(* ===== verification/LedgerInvariant.v ===== *)
(** The states the in-memory ledger writer can reach: the invariant every write
    preserves (unique ids and keys, at most one active reserve and settle per
    request, refunds within their debit), what a replayed request does in any
    later state, and how a write changes the balance. *)

From stdpp Require Import relations.
From S2P Require Export Writer.

#[local] Open Scope string_scope.
#[local] Open Scope list_scope.
#[local] Open Scope Z_scope.

(** ** The invariant *)

Definition is_debit_type (ty : LedgerEntryType) : bool :=
  match ty with EntryReserve | EntrySettle => true | EntryRefund | EntryAdjust => false end.

Definition is_refundable (s : LedgerEntryRecord) : Prop :=
  er_entry_type s = EntrySettle ∧ er_status s = Confirmed.

Record ledger_inv (entries : list LedgerEntryRecord) (next : Uuid) : Prop := {
  li_next : 0 < next;
  li_ids : NoDup (er_id <$> entries);
  li_range e : e ∈ entries → 0 < er_id e < next;
  li_keys : NoDup (er_idempotency_key <$> entries);
  li_unique ty r : is_debit_type ty = true →
    (length (List.filter (is_active_for ty r) entries) <= 1)%nat;
  li_debit e : e ∈ entries → is_debit_type (er_entry_type e) = true →
    0 < - units (er_amount e) <= i128_max ∧ scale (er_amount e) <= MAX_MONEY_SCALE;
  li_refund e : e ∈ entries → er_entry_type e = EntryRefund →
    0 < units (er_amount e) ∧
    ∃ s, s ∈ entries ∧ is_refundable s ∧ er_related_ledger_entry_id e = Some (er_id s) ∧
         er_currency e = er_currency s ∧ scale (er_amount e) = scale (er_amount s);
  li_settled s : s ∈ entries → is_refundable s →
    refunds_of (er_id s) entries <= - units (er_amount s);
}.

Definition writer_inv (w : InMemoryConsistentLedgerWriter) : Prop :=
  ledger_inv (ws_ledger_entries (im_state w)) (im_next_ledger_entry_id w).

(** The amounts of a request are [FixedDecimal] values. *)
Definition request_wf (request : ConsistentLedgerWriteRequest) : Prop :=
  match request with
  | WriteReserve _ _ amount _ | WriteSettle _ _ amount _
  | WriteRefundPartial _ _ _ amount _ | WriteAdminAdjustment _ _ _ _ amount _ => fd_wf amount
  | WriteRefundFull _ _ _ => True
  end.

(** ** Lemmas on released entries *)

Lemma elem_of_release r (es : list LedgerEntryRecord) e' :
  e' ∈ (release r <$> es) ↔ ∃ e, e ∈ es ∧ e' = release r e.
Proof. rewrite list_elem_of_fmap. naive_solver. Qed.

Lemma elem_of_release_2 r (es : list LedgerEntryRecord) e : e ∈ es → release r e ∈ (release r <$> es).
Proof. apply list_elem_of_fmap_2. Qed.

Lemma release_ids r (es : list LedgerEntryRecord) : er_id <$> (release r <$> es) = er_id <$> es.
Proof. rewrite <-list_fmap_compose. apply list_fmap_ext. intros ? e _. apply release_id. Qed.

Lemma release_keys r (es : list LedgerEntryRecord) :
  er_idempotency_key <$> (release r <$> es) = er_idempotency_key <$> es.
Proof. rewrite <-list_fmap_compose. apply list_fmap_ext. intros ? e _. apply release_fields. Qed.

Lemma release_other r e : er_entry_type e ≠ EntryReserve → release r e = e.
Proof.
  intros He. destruct r as [r|]; cbn; [|done]. unfold is_pending_reserve_for.
  rewrite (bool_decide_false (er_entry_type e = EntryReserve)) by done. by rewrite andb_false_r.
Qed.

Lemma release_active_for ty r r' e :
  is_active_for ty r (release r' e) = true → is_active_for ty r e = true.
Proof.
  destruct r' as [r'|]; cbn; [|done]. destruct (is_pending_reserve_for r' e); [|done].
  unfold is_active_for. cbn. by rewrite andb_false_r.
Qed.

Lemma is_refund_of_release id r e : is_refund_of id (release r e) = is_refund_of id e.
Proof.
  destruct (decide (er_entry_type e = EntryReserve)) as [Ht|Ht]; [|by rewrite release_other].
  unfold is_refund_of. destruct (release_fields r e) as (_ & -> & -> & _).
  rewrite (bool_decide_false (er_entry_type e = EntryRefund)) by congruence.
  by rewrite !andb_false_r.
Qed.

Lemma refunds_of_release id r (es : list LedgerEntryRecord) : refunds_of id (release r <$> es) = refunds_of id es.
Proof.
  unfold refunds_of. induction es as [|e es IH]; [done|].
  rewrite fmap_cons, !sum_units_cons, IH, is_refund_of_release.
  by destruct (release_fields r e) as (_ & _ & _ & -> & _).
Qed.

Lemma length_filter_release ty r r' (es : list LedgerEntryRecord) :
  (length (List.filter (is_active_for ty r) (release r' <$> es))
   <= length (List.filter (is_active_for ty r) es))%nat.
Proof.
  induction es as [|e es IH]; [done|]. rewrite fmap_cons. cbn.
  destruct (is_active_for ty r (release r' e)) eqn:Hr.
  - rewrite (release_active_for _ _ _ _ Hr). cbn. lia.
  - destruct (is_active_for ty r e); cbn; lia.
Qed.

Lemma find_by_key_None es key :
  find_by_idempotency_key es key = None ↔ key ∉ (er_idempotency_key <$> es).
Proof.
  unfold find_by_idempotency_key. rewrite find_None_iff, list_elem_of_fmap. split.
  - intros H (e & -> & He%H). by bool_to_prop.
  - intros H e He. apply bool_decide_eq_false. intros <-. eauto.
Qed.

(** The entry found by a key or an id is the only one that has it. *)
Lemma find_unique {A B} `{EqDecision B} (f : A → B) (p : A → bool) (l : list A) x :
  NoDup (f <$> l) → x ∈ l → (∀ y, p y = true ↔ f y = f x) → List.find p l = Some x.
Proof.
  intros Hnd Hx Hp. induction l as [|y l IH]; [by apply elem_of_nil in Hx|].
  rewrite fmap_cons in Hnd. apply NoDup_cons in Hnd as [Hy Hnd]. cbn.
  apply elem_of_cons in Hx as [<-|Hx].
  - by rewrite (proj2 (Hp x) eq_refl).
  - destruct (p y) eqn:E; [|by apply IH].
    apply Hp in E. destruct Hy. rewrite E. by apply list_elem_of_fmap_2.
Qed.

Lemma unique_id es e e' :
  NoDup (er_id <$> es) → e ∈ es → e' ∈ es → er_id e = er_id e' → e = e'.
Proof.
  intros Hnd He He' Heq.
  assert (List.find (λ x, er_id x =? er_id e) es = Some e) as H1.
  { apply (find_unique er_id); [done..|]. intros y. apply Z.eqb_eq. }
  assert (List.find (λ x, er_id x =? er_id e) es = Some e') as H2.
  { apply (find_unique er_id); [done..|]. intros y. rewrite Z.eqb_eq, Heq. done. }
  congruence.
Qed.

(** ** Preservation *)

Lemma inv_release r es next : ledger_inv es next → ledger_inv (release r <$> es) next.
Proof.
  intros []. constructor.
  - done.
  - by rewrite release_ids.
  - intros e' (e & He & ->)%elem_of_release. rewrite release_id. auto.
  - by rewrite release_keys.
  - intros ty q Hty. pose proof (length_filter_release ty q r es). pose proof (li_unique0 ty q Hty). lia.
  - intros e' (e & He & ->)%elem_of_release. destruct (release_fields r e) as (_ & _ & -> & -> & _). auto.
  - intros e' (e & He & ->)%elem_of_release.
    destruct (release_fields r e) as (_ & -> & -> & -> & -> & _). intros Ht.
    destruct (li_refund0 e He Ht) as (? & s & Hs & Hrs & Hrel & Hcur & Hsc). split; [done|].
    exists s. split_and!; try done. apply elem_of_release. exists s. split; [done|].
    rewrite release_other; [done|]. by destruct Hrs as [-> _].
  - intros s' (s & Hs & ->)%elem_of_release [Ht Hst]. rewrite refunds_of_release, release_id.
    destruct (release_fields r s) as (_ & _ & Hty & Ham & _). rewrite Hty in Ht. rewrite Ham.
    rewrite release_other in Hst by congruence. by apply li_settled0.
Qed.

(** What a new entry must satisfy to be appended. *)
Record entry_ok (es : list LedgerEntryRecord) (e : LedgerEntryRecord) : Prop := {
  eo_key : er_idempotency_key e ∉ (er_idempotency_key <$> es);
  eo_unique r : is_debit_type (er_entry_type e) = true → is_active_for (er_entry_type e) r e = true →
    ∀ x, x ∈ es → is_active_for (er_entry_type e) r x = false;
  eo_debit : is_debit_type (er_entry_type e) = true →
    0 < - units (er_amount e) <= i128_max ∧ scale (er_amount e) <= MAX_MONEY_SCALE;
  eo_refund : er_entry_type e = EntryRefund →
    0 < units (er_amount e) ∧
    ∃ s, s ∈ es ∧ is_refundable s ∧ er_related_ledger_entry_id e = Some (er_id s) ∧
         er_currency e = er_currency s ∧ scale (er_amount e) = scale (er_amount s) ∧
         refunds_of (er_id s) es + units (er_amount e) <= - units (er_amount s);
}.

Lemma is_active_for_type ty r e : is_active_for ty r e = true → er_entry_type e = ty.
Proof. unfold is_active_for. intros H. by bool_to_prop. Qed.

Lemma is_refund_of_type id e :
  is_refund_of id e = true → er_entry_type e = EntryRefund ∧ er_related_ledger_entry_id e = Some id.
Proof. unfold is_refund_of. intros H. by bool_to_prop. Qed.

Lemma refunds_of_app id es es' : refunds_of id (es ++ es') = refunds_of id es + refunds_of id es'.
Proof. apply sum_units_app. Qed.

Lemma refunds_of_push id es e :
  refunds_of id (es ++ [e]) = refunds_of id es + if is_refund_of id e then units (er_amount e) else 0.
Proof. unfold refunds_of. rewrite sum_units_app, sum_units_cons, sum_units_nil. lia. Qed.

(** No refund points to an id that has not been handed out. *)
Lemma no_refunds_yet es next : ledger_inv es next → refunds_of next es = 0.
Proof.
  intros Hinv. unfold refunds_of. rewrite (sum_units_ext _ (λ _, false)).
  - clear. induction es as [|e es IH]; [done|]. rewrite sum_units_cons, IH. done.
  - intros e He. destruct (is_refund_of next e) eqn:E; [|done].
    apply is_refund_of_type in E as [Ht Hrel].
    destruct (li_refund _ _ Hinv e He Ht) as (_ & s & Hs & _ & Hrel' & _).
    pose proof (li_range _ _ Hinv s Hs). assert (next = er_id s) by congruence. lia.
Qed.

Lemma inv_push es next e :
  ledger_inv es next → er_id e = next → entry_ok es e → ledger_inv (es ++ [e]) (next + 1).
Proof.
  intros Hinv Hid Hok. pose proof Hinv as []. destruct Hok. constructor.
  - lia.
  - rewrite fmap_app. apply NoDup_app. split_and!; [done| |apply NoDup_singleton].
    intros i (x & -> & Hx%li_range0)%list_elem_of_fmap ?%list_elem_of_singleton. lia.
  - intros x [Hx%li_range0|Hx%list_elem_of_singleton]%elem_of_app; [|subst x]; lia.
  - rewrite fmap_app. apply NoDup_app. split_and!; [done| |apply NoDup_singleton].
    intros k Hk Hk'%list_elem_of_singleton. by subst k.
  - intros ty r Hty. rewrite List.filter_app, length_app. cbn.
    destruct (is_active_for ty r e) eqn:E; [|pose proof (li_unique0 ty r Hty); cbn; lia].
    pose proof (is_active_for_type _ _ _ E). subst ty.
    rewrite filter_none by eauto. cbn. lia.
  - intros x [Hx|Hx%list_elem_of_singleton]%elem_of_app; [|subst x]; auto.
  - intros x [Hx|Hx%list_elem_of_singleton]%elem_of_app Ht; [|subst x].
    + destruct (li_refund0 x Hx Ht) as (? & s & Hs & ?). split; [done|]. exists s. split; [set_solver|done].
    + destruct (eo_refund0 Ht) as (? & s & Hs & ? & ? & ? & ? & _). split; [done|].
      exists s. split; [set_solver|done].
  - intros s Hs [Hst Hsc]. rewrite refunds_of_push. apply elem_of_app in Hs as [Hs|Hs%list_elem_of_singleton]; [|subst s].
    + pose proof (li_settled0 s Hs (conj Hst Hsc)).
      destruct (is_refund_of (er_id s) e) eqn:E; [|lia].
      apply is_refund_of_type in E as [Ht Hrel].
      destruct (eo_refund0 Ht) as (_ & s' & Hs' & _ & Hrel' & _ & _ & Hle).
      assert (s' = s) as -> by (apply (unique_id es); congruence). done.
    + rewrite Hid, (no_refunds_yet es next) by done.
      destruct (is_refund_of next e) eqn:E; [apply is_refund_of_type in E as [? _]; congruence|].
      rewrite Hst in eo_debit0. destruct (eo_debit0 eq_refl). lia.
Qed.

Section steps.
Context {U : UuidDisplay}.

(** The entry a request drafts can be appended once the reserves are released. *)
Lemma refund_entry_ok request refund source es next draft id :
  ledger_inv es next → ed_idempotency_key draft ∉ (er_idempotency_key <$> es) →
  refund_draft_spec request es refund source draft →
  entry_ok es (record_of_draft id draft).
Proof.
  intros Hinv Hkey Hs. destruct (refund_draft_fields _ _ _ _ _ Hs) as (_ & Hrel & Ht & Hc & _ & _).
  destruct Hs. constructor; cbn; rewrite ?Ht; try done. intros _. split; [done|].
  destruct (find_refund_source_elem _ _ _ rds_source) as [Hin _].
  apply find_refund_source_Ok in rds_source as (_ & Hty & Hst & _).
  exists source. rewrite Hrel, Hc. split_and!; try done.
  rewrite <-counted_refunds_nil; [done|]. intros e He. pose proof (li_range _ _ Hinv e He).
  unfold uuid_nil. lia.
Qed.

Lemma draft_entry_ok request es next draft id :
  ledger_inv es next → request_wf request →
  find_by_idempotency_key es (request_idempotency_key request) = None →
  ed_idempotency_key draft = request_idempotency_key request →
  draft_spec request es draft →
  entry_ok (release (released_request request) <$> es) (record_of_draft id draft).
Proof.
  intros Hinv Hwf Hfresh Hkey Hd. apply find_by_key_None in Hfresh. rewrite <-Hkey in Hfresh.
  destruct request as [sc r a c|sc r a c|sc rel c|sc rel op a c|sc op r rel a c];
    cbn [released_request]; rewrite ?release_None.
  - destruct Hd as ((_ & Hp & Hr & Hs) & -> & _ & Hnone). destruct Hwf as [Hwf _].
    constructor; cbn in *; try done; [|intros _; split; [width_lia|done]].
    intros q _ Hq x Hx. assert (q = r) as ->; [|auto].
    unfold is_active_for in Hq. cbn in Hq. bool_to_prop. congruence.
  - destruct Hd as ((_ & Hp & Hr & Hs) & -> & Hnone & _). destruct Hwf as [Hwf _].
    constructor; cbn in *; [|intros q _ Hq x|intros _; split; [width_lia|done]|done].
    { by rewrite release_keys. }
    intros (x' & Hx & ->)%elem_of_release. assert (q = r) as ->.
    { unfold is_active_for in Hq. cbn in Hq. bool_to_prop. congruence. }
    apply not_true_iff_false. intros Hact%release_active_for. by rewrite Hnone in Hact.
  - destruct Hd as (refund & source & _ & Hs). by eapply refund_entry_ok.
  - destruct Hd as (refund & source & _ & Hs). by eapply refund_entry_ok.
  - destruct Hd as (_ & _ & ->). constructor; cbn in *; done.
Qed.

▶ [Work order]
Once you reach the line that contains "apply not_true_iff_false. intros", transcribe it and all remaining lines of the listing exactly; skip everything before it.

▶ [Answer for this exercise]
    apply not_true_iff_false. intros Hact%release_active_for. by rewrite Hnone in Hact.
  - destruct Hd as (refund & source & _ & Hs). by eapply refund_entry_ok.
  - destruct Hd as (refund & source & _ & Hs). by eapply refund_entry_ok.
  - destruct Hd as (_ & _ & ->). constructor; cbn in *; done.
Qed.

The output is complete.